Excerpted records START
Lemma spec_triple {A} (m : reader A) (P : A -> Prop) s0 :
  (forall s, line len s -> exists v s', m s = Val v s' /\ moved len s s' /\ P v) ->
  triple E (stays len s0) m (fun v s => moved len s0 s /\ P v).
Proof.
  intros H s Hs. destruct (H s (st_line _ _ _ Hs)) as (v & s' & -> & Hm & Hv).
  split; [|done]. by eapply stays_moved.
Qed.

Lemma triple_number s0 : triple E (stays len s0) (readNumber len) (fun v s => moved len s0 s /\ 0 <= v < 2 ^ 64).
Proof. apply spec_triple, readNumber_spec. Qed.

Lemma triple_fixed w s0 : 0 < w <= 8 ->
  triple E (stays len s0) (readFixedNumber len w) (fun v s => moved len s0 s /\ 0 <= v < 16 ^ w).
Proof. intros. apply spec_triple. intros. by apply readFixedNumber_spec. Qed.

Lemma triple_err {A} (v : A) s0 : triple E (stays len s0) (err v) (fun _ s => moved len s0 s /\ rok s = false).
Proof.
  intros s Hs. cbn. split; [|done]. eapply stays_moved; [done|]. apply moved_err. by eapply st_line.
Qed.

Lemma triple_peek s0 (Q : Z -> rst -> Prop) :
  (forall s c, stays len s0 s -> bget (buf s) (off s) = Some c -> byte c -> Q c s) ->
  triple E (stays len s0) peek Q.
Proof.
  intros H s Hs. pose proof (line_off _ _ (st_line _ _ _ Hs)).
  destruct (line_get len s (off s) (st_line _ _ _ Hs) ltac:(lia)) as (c & Hc & Hb).
  unfold peek. rewrite Hc. cbn. by apply H.
Qed.

End Readers.

(** ** Operands *)

(** The numbers of the values, then of the constants, or a marked global. *)
Definition operand_ok (numValues numConstants v : Z) : Prop :=
  0 <= v < 2 ^ 32 /\ (v < numValues + numConstants \/ 2 ^ 31 <= v).

Lemma operand_ok_mono nv nc nc' v : operand_ok nv nc v -> nc <= nc' -> operand_ok nv nc' v.
Proof. unfold operand_ok. lia. Qed.

(** Marking a digit keeps the line. *)
Lemma or_byte_spec len s c : line len s -> bget (buf s) (off s) = Some c -> c <> 0 ->
  exists s', or_byte 0x20 s = Val tt s' /\ stays len s s' /\ off s' = off s /\ rok s' = rok s /\
    consts s' = consts s.
Proof.
  intros Hl Hc Hz. pose proof Hl as [Ho Hn Hm Hnul Hb]. pose proof (byte_get _ _ _ Hb Hc) as Hbc.
  pose proof (bget_Some _ _ _ Hc) as Hr.
  assert (off s < len) as Hlt.
  { destruct (decide (off s = len)); [|lia]. congruence. }
  unfold or_byte. rewrite Hc, bset_is_Some by done. eexists. split; [done|]. split; [|done].
  split; cbn; [|by rewrite length_insert|lia|done|done].
  split; cbn; [lia|by rewrite length_insert|done| |].
  - rewrite bget_insert_ne by lia. done.
  - apply Forall_insert; [done|]. unfold byte in *. split; [apply Z.lor_nonneg; lia|].
    destruct (decide (Z.lor c 32 = 0)); [lia|]. apply Z.log2_lt_cancel. 
    rewrite Z.log2_lor by lia. change (Z.log2 256) with 8. change (Z.log2 32) with 5.
    assert (Z.log2 c < 8) by (apply Z.log2_lt_pow2; lia). lia.
Qed.

Lemma push_const_stays len s v : line len s -> stays len s (set_consts s (consts s ++ [v])).
Proof. intros []. split; cbn; [by split|done|lia|done|by apply prefix_app_r]. Qed.

Lemma realloc_limit mem n : cli_realloc mem ((n + 1) * 8) = true -> n < 2 ^ 25.
Proof. unfold cli_realloc, CLI_MAX_ALLOCATION. destruct (_ || _) eqn:E; [done|]. intros _. change (2 ^ 25) with 33554432. lia. Qed.

Lemma global_mark v : 2 ^ 31 <= uint 32 (Z.lor 0x80000000 v) < 2 ^ 32.
Proof.
  pose proof (uint_range 32 (Z.lor 0x80000000 v) ltac:(lia)) as Hr. split; [|apply Hr].
  destruct (Z.lt_ge_cases (uint 32 (Z.lor 0x80000000 v)) (2 ^ 31)) as [Hlt|]; [exfalso|done].
  assert (Z.testbit (uint 32 (Z.lor 0x80000000 v)) 31 = true) as Ht.
  { unfold uint. rewrite Z.mod_pow2_bits_low, Z.lor_spec by lia. done. }
  rewrite <- (Z.mod_small (uint 32 (Z.lor 0x80000000 v)) (2 ^ 31)) in Ht by lia.
  rewrite Z.mod_pow2_bits_high in Ht by lia. done.
Qed.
Excerpted records END
→ What you will do: Proceeding from the line containing "End Readers." through the line containing "Proof. unfold operand_ok. lia. Qed.", transcribe the lines above exactly, both end lines included.

→ Written reply:
End Readers.

(** ** Operands *)

(** The numbers of the values, then of the constants, or a marked global. *)
Definition operand_ok (numValues numConstants v : Z) : Prop :=
  0 <= v < 2 ^ 32 /\ (v < numValues + numConstants \/ 2 ^ 31 <= v).

Lemma operand_ok_mono nv nc nc' v : operand_ok nv nc v -> nc <= nc' -> operand_ok nv nc' v.
Proof. unfold operand_ok. lia. Qed.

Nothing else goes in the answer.